Some accounts of his life suggest that, along with some of his friends, Patrick dabbled in the occult. Young people today will tell you all about peer pressure. 

I think we all know how easy it is for good young people to lose their way, because of a mixture of curiosity, a desire to try things out, and of course the negative influence of others.

It seems that, by the time Patrick was taken into captivity, he had wandered far from God, but clearly God had not forgotten him or abandoned him. 

In the loneliness of his captivity God spoke to his heart and he began to pray. 

The story of his return home and how he heard in his heart a call to return to Ireland as a missionary is well known. 

What often strikes me about it is the Courage it must have taken to face back into a country where he had been held in captivity and treated as a slave. 

Even if we accept that the stories of St. Patrick’s achievements are somewhat exaggerated, it is clear that the Holy Spirit was at work in him. 

He worked hard; he faced persecution both from the pagans and from some of his fellow monks, but in the end the harvest of faith was great and the “weeds” did not take over.

Every year, of course, is new planting and new harvest, and faith can never be taken for granted. 

Even in the so-called “Island of Saints and Scholars”, people had to struggle with their own smallness and sinfulness. 

It would be unrealistic to think that we could be Christians without the cross. 

The personal experience and the writing of St.

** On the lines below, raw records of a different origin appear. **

(* ===== verification/FlowMon.v ===== *)
(** * Statistics of flows: src/flow-monitor/examples/flowmon-parse-results.py

    The classes [FiveTuple], [Histogram], [Flow], [ProbeFlowStats] and
    [Simulation] over the element tree of a results file, and [main], which reads
    the events of the parser and prints five lines per flow.  The objects that
    [flow_map] and [flows] share are the entries of one list, which [flow_map]
    refers to by position.  Opening and parsing the file are parameters. *)
From Stdlib Require Import Ascii String.
From S2P Require Export PyXml PyFloat Dict.
Open Scope Z_scope.

(** ** Attributes *)

(** [int(x)] and [float(x)] of an attribute, which is None when it is missing. *)
Definition int_attr (k : pystr) (el : element) : res exn Z :=
  match get_attrib k el with Some s => py_int 10 s | None => Raise TypeError end.
Definition float_attr (k : pystr) (el : element) : res exn xfloat :=
  match get_attrib k el with Some s => py_float s | None => Raise TypeError end.

(** [tm[:-2]] *)
Definition without_unit (tm : pystr) : pystr := py_slice_to tm (-2).
Definition parse_time_ns (tm : option pystr) : res exn xfloat :=
  match tm with
  | None => Raise AttributeError
  | Some tm => if endswith (str "ns") tm then py_float (without_unit tm) else Raise ValueError
  end.

(** ** The classes *)

Record FiveTuple := MkFiveTuple {
  sourceAddress : option pystr; destinationAddress : option pystr;
  sourcePort : Z; destinationPort : Z; protocol : Z }.
Definition read_FiveTuple (el : element) : res exn FiveTuple :=
  sport ← int_attr (str "sourcePort") el;
  dport ← int_attr (str "destinationPort") el;
  proto ← int_attr (str "protocol") el;
  mret (MkFiveTuple (get_attrib (str "sourceAddress") el) (get_attrib (str "destinationAddress") el)
          sport dport proto).

(** The bins of a histogram: start, width and count. *)
Definition Histogram (el : element) : res exn (list (xfloat * xfloat * Z)) :=
  mapM_res (λ bin,
    s ← float_attr (str "start") bin; w ← float_attr (str "width") bin; n ← int_attr (str "count") bin;
    mret (s, w, n)) (findall (str "bin") el).

Record ProbeFlowStats := MkProbe {
  probeId : Z; packets : Z; bytes : xfloat; delayFromFirstProbe : xfloat }.

Record Flow := MkFlow {
  flowId : Z; delayMean : option xfloat; packetLossRatio : option xfloat;
  rxBitrate : option xfloat; txBitrate : option xfloat; fiveTuple : option FiveTuple;
  packetSizeMean : option xfloat; probe_stats_unsorted : list ProbeFlowStats; hopCount : xfloat;
  flowInterruptionsHistogram : option (list (xfloat * xfloat * Z)); rx_duration : xfloat }.

Definition nano : xfloat := Fin (1 # 1000000000).
(** A float is true unless it is zero. *)
Definition xtrue (x : xfloat) : bool := negb (xzero x).

Definition duration (el : element) (last first : pystr) : res exn xfloat :=
  l ← parse_time_ns (get_attrib last el);
  f ← parse_time_ns (get_attrib first el);
  mret (xmul (xsub l f) nano).

(** The mean number of hops, delay and packet size. *)
Definition hop_count (el : element) (rxPackets : xfloat) : res exn xfloat :=
  if xtrue rxPackets then
    n ← float_attr (str "timesForwarded") el; m ← py_div n rxPackets; mret (xadd m (of_Z 1))
  else mret (of_Z (-1000)).
Definition means (el : element) (rxPackets : xfloat) : res exn (option xfloat * option xfloat) :=
  if xtrue rxPackets then
    d ← match get_attrib (str "delaySum") el with
        | Some s => py_float (without_unit s) | None => Raise TypeError end;
    d ← py_div d rxPackets;
    b ← float_attr (str "rxBytes") el; b ← py_div b rxPackets;
    mret (Some (xmul d nano), Some b)
  else mret (None, None).
Definition bitrate (el : element) (k : pystr) (duration : xfloat) : res exn (option xfloat) :=
  if xlt (of_Z 0) duration then
    b ← float_attr k el; r ← py_div (xmul b (of_Z 8)) duration; mret (Some r)
  else mret None.
Definition loss_ratio (lost rxPackets : xfloat) : res exn (option xfloat) :=
  if xeqb rxPackets (of_Z 0) then mret None
  else r ← py_div lost (xadd rxPackets lost); mret (Some r).

Definition read_Flow (el : element) : res exn Flow :=
  id ← int_attr (str "flowId") el;
  rxPackets ← float_attr (str "rxPackets") el;
  txPackets ← float_attr (str "txPackets") el;
  tx_duration ← duration el (str "timeLastTxPacket") (str "timeFirstTxPacket");
  rx_dur ← duration el (str "timeLastRxPacket") (str "timeFirstRxPacket");
  hops ← hop_count el rxPackets;
  '(delay, psize) ← means el rxPackets;
  rx ← bitrate el (str "rxBytes") rx_dur;
  tx ← bitrate el (str "txBytes") tx_duration;
  lost ← float_attr (str "lostPackets") el;
  loss ← loss_ratio lost rxPackets;
  hist ← match find_elem (str "flowInterruptionsHistogram") el with
         | None => mret None
         | Some h => Some <$> Histogram h
         end;
  mret (MkFlow id delay loss rx tx None psize [] hops hist rx_dur).

Definition set_fiveTuple (t : FiveTuple) (f : Flow) : Flow :=
  MkFlow (flowId f) (delayMean f) (packetLossRatio f) (rxBitrate f) (txBitrate f) (Some t)
    (packetSizeMean f) (probe_stats_unsorted f) (hopCount f) (flowInterruptionsHistogram f) (rx_duration f).
Definition append_probe (s : ProbeFlowStats) (f : Flow) : Flow :=
  MkFlow (flowId f) (delayMean f) (packetLossRatio f) (rxBitrate f) (txBitrate f) (fiveTuple f)
    (packetSizeMean f) (probe_stats_unsorted f ++ [s]) (hopCount f) (flowInterruptionsHistogram f)
    (rx_duration f).

(** ** [Simulation] *)

(** The object that [flow_map] holds for an identifier: the last one read with it. *)
Fixpoint flow_index (id : Z) (flows : list Flow) : option nat :=
  match flows with
  | [] => None
  | f :: flows =>
      match flow_index id flows with
      | Some i => Some (S i)
      | None => if flowId f =? id then Some 0%nat else None
      end
  end.
Definition on_flow (id : Z) (g : Flow → Flow) (flows : list Flow) : res exn (list Flow) :=
  match flow_index id flows with
  | Some i => Ok (alter g i flows)
  | None => Raise KeyError
  end.

Definition classify (flows : list Flow) (flow_cls : element) : res exn (list Flow) :=
  id ← int_attr (str "flowId") flow_cls;
  t ← read_FiveTuple flow_cls;
  on_flow id (set_fiveTuple t) flows.

Definition read_probe_stats (probeId : Z) (stats : element) : res exn (Z * ProbeFlowStats) :=
  id ← int_attr (str "flowId") stats;
  n ← int_attr (str "packets") stats;
  b ← float_attr (str "bytes") stats;
  d ← (if 0 <? n then
         t ← parse_time_ns (get_attrib (str "delayFromFirstProbeSum") stats); py_div t (of_Z n)
       else mret (of_Z 0));
  mret (id, MkProbe probeId n b d).
Definition add_stats (probeId : Z) (flows : list Flow) (stats : element) : res exn (list Flow) :=
  '(id, s) ← read_probe_stats probeId stats;
  on_flow id (append_probe s) flows.
Definition add_probe (flows : list Flow) (probe_elem : element) : res exn (list Flow) :=
  id ← int_attr (str "index") probe_elem;
  fold_res (add_stats id) flows (findall (str "FlowStats") probe_elem).

Definition Simulation (el : element) : res exn (list Flow) :=
  match findall (str "Ipv4FlowClassifier") el with
  | [classifier] =>
      flows ← mapM_res read_Flow (findall2 (str "FlowStats") (str "Flow") el);
      flows ← fold_res classify flows (findall (str "Flow") classifier);
      fold_res add_probe flows (findall2 (str "FlowProbes") (str "FlowProbe") el)
  | _ => Raise ValueError
  end.

(** ** [main] *)

(** What has been printed is the state. *)
Definition print (s : pystr) : stm (list pystr) unit := st_modify (λ out, out ++ [s]).

(** The loop over the events: the level, and the simulations so far. *)
Definition on_event (st : Z * list (list Flow)) (ev : event) : stm (list pystr) (Z * list (list Flow)) :=
  let '(level, sims) := st in
  match ev with
  | EvStart _ => mret (level + 1, sims)
  | EvEnd e =>
      let level := level - 1 in
      if (level =? 0) && bool_decide (tag e = str "FlowMonitor") then
        sim ← st_lift (Simulation e);
        _ ← print (str ".");
        mret (level, sims ++ [sim])
      else mret (level, sims)
  end.

(** ['%.2f' % x] *)
Definition fmt2 (x : xfloat) : pystr :=
  match x with
  | NaN => str "nan"
  | Inf s => if s then str "-inf" else str "inf"
  | Fin q =>
      let m := round_half_even (q * (100 # 1)) in
      let a := Z.abs m in
      (if Qneg_bool q then str "-" else []) ++ digits 10 (a / 100) ++ str "."
        ++ [digit_char (a / 10 mod 10); digit_char (a mod 10)]
  end.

Patrick in his Confessions would seem to suggest that, while bad example and peer pressure can lead us away from Christ, our faithful living of the Gospel can inspire many people around us to come to faith or to come back to faith. 

But why should that not work in reverse. Immagine what could hapen if the  wheat gets in among the weeds.

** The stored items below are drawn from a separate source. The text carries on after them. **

Lemma normalise_rescaled l ls : Forall finite l → normalise l = Ok ls →
  ∀ i x, l !! i = Some x → ∃ v, ls !! i = Some v ∧ rescaled NaN (xval <$> l) (xval x) v.
Proof.
  intros Hl Hn i x Hi. assert (l ≠ []) as Hne by (by intros ->).
  destruct (min_max_finite l Hne Hl) as (p & q & Hp & Hq & Ep & Eq & Hb).
  unfold normalise in Hn. rewrite Hp, Hq in Hn. injection Hn as <-.
  eexists. split; [by rewrite list_lookup_fmap, Hi|].
  exact (rescale_column (Fin p) (Fin q) p q l x Hl eq_refl eq_refl Ep Eq Hb (list_elem_of_lookup_2 _ _ _ Hi)).
Qed.

Lemma normalise_usage_rescaled l ls : Forall finite l → normalise_usage l = Ok ls →
  ∀ i x, l !! i = Some x → ∃ v, ls !! i = Some v ∧ rescaled (Fin 0) (xval <$> l) (xval x) v.
Proof.
  intros Hl Hn i x Hi. assert (l ≠ []) as Hne by (by intros ->).
  destruct (min_max_finite l Hne Hl) as (p & q & Hp & Hq & Ep & Eq & Hb).
  unfold normalise_usage in Hn. rewrite Hp, Hq in Hn. cbn [mbind res_bind xeqb] in Hn.
  destruct (Qeq_bool q p) eqn:Hpq.
  - injection Hn as <-. apply Qeq_bool_iff in Hpq.
    eexists. split; [by rewrite list_lookup_fmap, Hi|]. left. split.
    + intros y z (y' & -> & [H1 H2]%Hb)%list_elem_of_fmap (z' & -> & [H3 H4]%Hb)%list_elem_of_fmap.
      apply Qle_antisym; lra.
    + destruct (proj1 (Forall_forall _ _) Hl x (list_elem_of_lookup_2 _ _ _ Hi)) as [r ->].
      change (Fin 0) with (fin 0). apply fin_eq. unfold inject_Z. ring.
  - destruct (normalise_rescaled l ls Hl Hn i x Hi) as (v & Hv & [[Hflat _]|Hr]).
    + exfalso. apply Qeq_bool_neq in Hpq. apply Hpq, Hflat; apply list_elem_of_fmap; [by exists (Fin q)|by exists (Fin p)].
    + exists v. split; [done|]. by right.
Qed.

(** The two measures of memory use. *)
Inductive measure : Type := Ratio | Left.
Definition usage_of (u : measure) : xfloat → xfloat → res exn xfloat :=
  match u with Ratio => usage_ratio | Left => usage_left end.
Definition used (u : measure) (s f : Q) : Q := match u with Ratio => s / f | Left => f - s end.

(** A log that can be read, with the sizes and delays it needs: the free memories
    and the delays are numbers, the content is not empty. *)
Record readable (a : fog_args) (log : pystr) (delays : list (list xfloat)) (s : Q) (rs : list server)
    (dp : list xfloat) : Prop := {
  rd_log : ∃ header lines, readlines log = header :: lines ∧
             Forall2 (λ line r, parse_server line = Ok r) lines rs;
  rd_size : size a = Fin s;
  rd_pos : (0 < s)%Q;
  rd_free : Forall (λ r, finite (sv_free r)) rs;
  rd_row : py_get delays (pos a) = Some dp;
  rd_cover : (length rs ≤ length dp)%nat;
  rd_delays : Forall (λ d, finite d ∧ (0 <= xval d)%Q) dp;
  rd_eighth i : (i < length rs)%nat → ∃ d, matrix_get delays (Z.of_nat i) 7 = Ok (Fin d) ∧ (0 <= d)%Q }.

(** The time to migrate to the [i]th of the servers [g]. *)
Definition migrates (a : fog_args) (delays : list (list xfloat)) (dp : list xfloat) (s : Q)
    (g : list server) (i : nat) (r : server) (t : xfloat) : Prop :=
  contentId a ∈ sv_contents r ∧ t = Fin 0 ∨
  contentId a ∉ sv_contents r ∧
    ((∃ n r' d, g !! n = Some r' ∧ contentId a ∈ sv_contents r' ∧ dp !! n = Some (Fin d) ∧
        (∀ j r'' e, g !! j = Some r'' → contentId a ∈ sv_contents r'' → dp !! j = Some (Fin e) → (d <= e)%Q) ∧
        t = fin (transfer_time s d)) ∨
     (∀ r', r' ∈ g → contentId a ∉ sv_contents r') ∧
        ∃ d, matrix_get delays (Z.of_nat i) 7 = Ok (Fin d) ∧ t = fin (transfer_time s d)).

Lemma holders_in a g i r : g !! i = Some r → Z.of_nat i ∈ holders a 0 g ↔ contentId a ∈ sv_contents r.
Proof.
  intros Hi. rewrite holders_elem. unfold holds. split.
  - intros (n & r' & Hn & Hr & Heq). replace n with i in Hn by lia. simplify_eq. by apply bool_decide_eq_true in Hr.
  - intros Hr. exists i, r. split_and!; [done|by apply bool_decide_eq_true|lia].
Qed.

When we look at Irish society today, and at the world around us, there are many reasons to be discouraged. We only have to think of the violence and the disregard for human life on so many levels in society, and the complete disregard for human rights and international law in the wider world. 

What we don’t read about in the papers is the huge number of parents making sacrifices very day for their children; the numbers of people, young and old, giving freely of their time and energy in the service of the poor, the sick and the lonely, every day of the week. 

In the midst of the carnage in the Middle East, young men and women from our own Dioceses are serving the cause of peace in South Lebanon, witnessing to the fact that there is a better way.

The parades on St. Patrick’s Day tend to serve as a showcase for so much that is good in our society; for industry and sports clubs and for public services. 

What often goes un-noticed is how faith can impact of the way we do all of these things. 

Think of the crucial difference it makes when people of faith bring the values of the Gospel, values like justice and truth, into the way we engage with one another in business and in sports, in our provision of services, in education and in politics. 

That is what St. Patrick’s Day is really all about.

I want to finish by turning to the Reading we had from St. Paul. 

As he comes to the end of his own life, his focus is on encouraging Timothy, who is only starting out on his mission, to preach the Gospel with integrity and with patience, and not to be disturbed when the enemy comes in to sow the seeds of destruction. 

This reading is clearly chosen for the Feast of St Patrick, to encourage us, who are the disciples of Jesus today, to take up where Patrick left off and to bear witness to the Gospel in our own lives. It is not without significance that Paul, an older man, was entrusting his mission to Timothy, who is a young man. 

There are many young people of faith in our Church, even if they are not always as visible as we would like. 

We have much to learn from them, but we also have to find a way to work and pray alongside them in our parishes.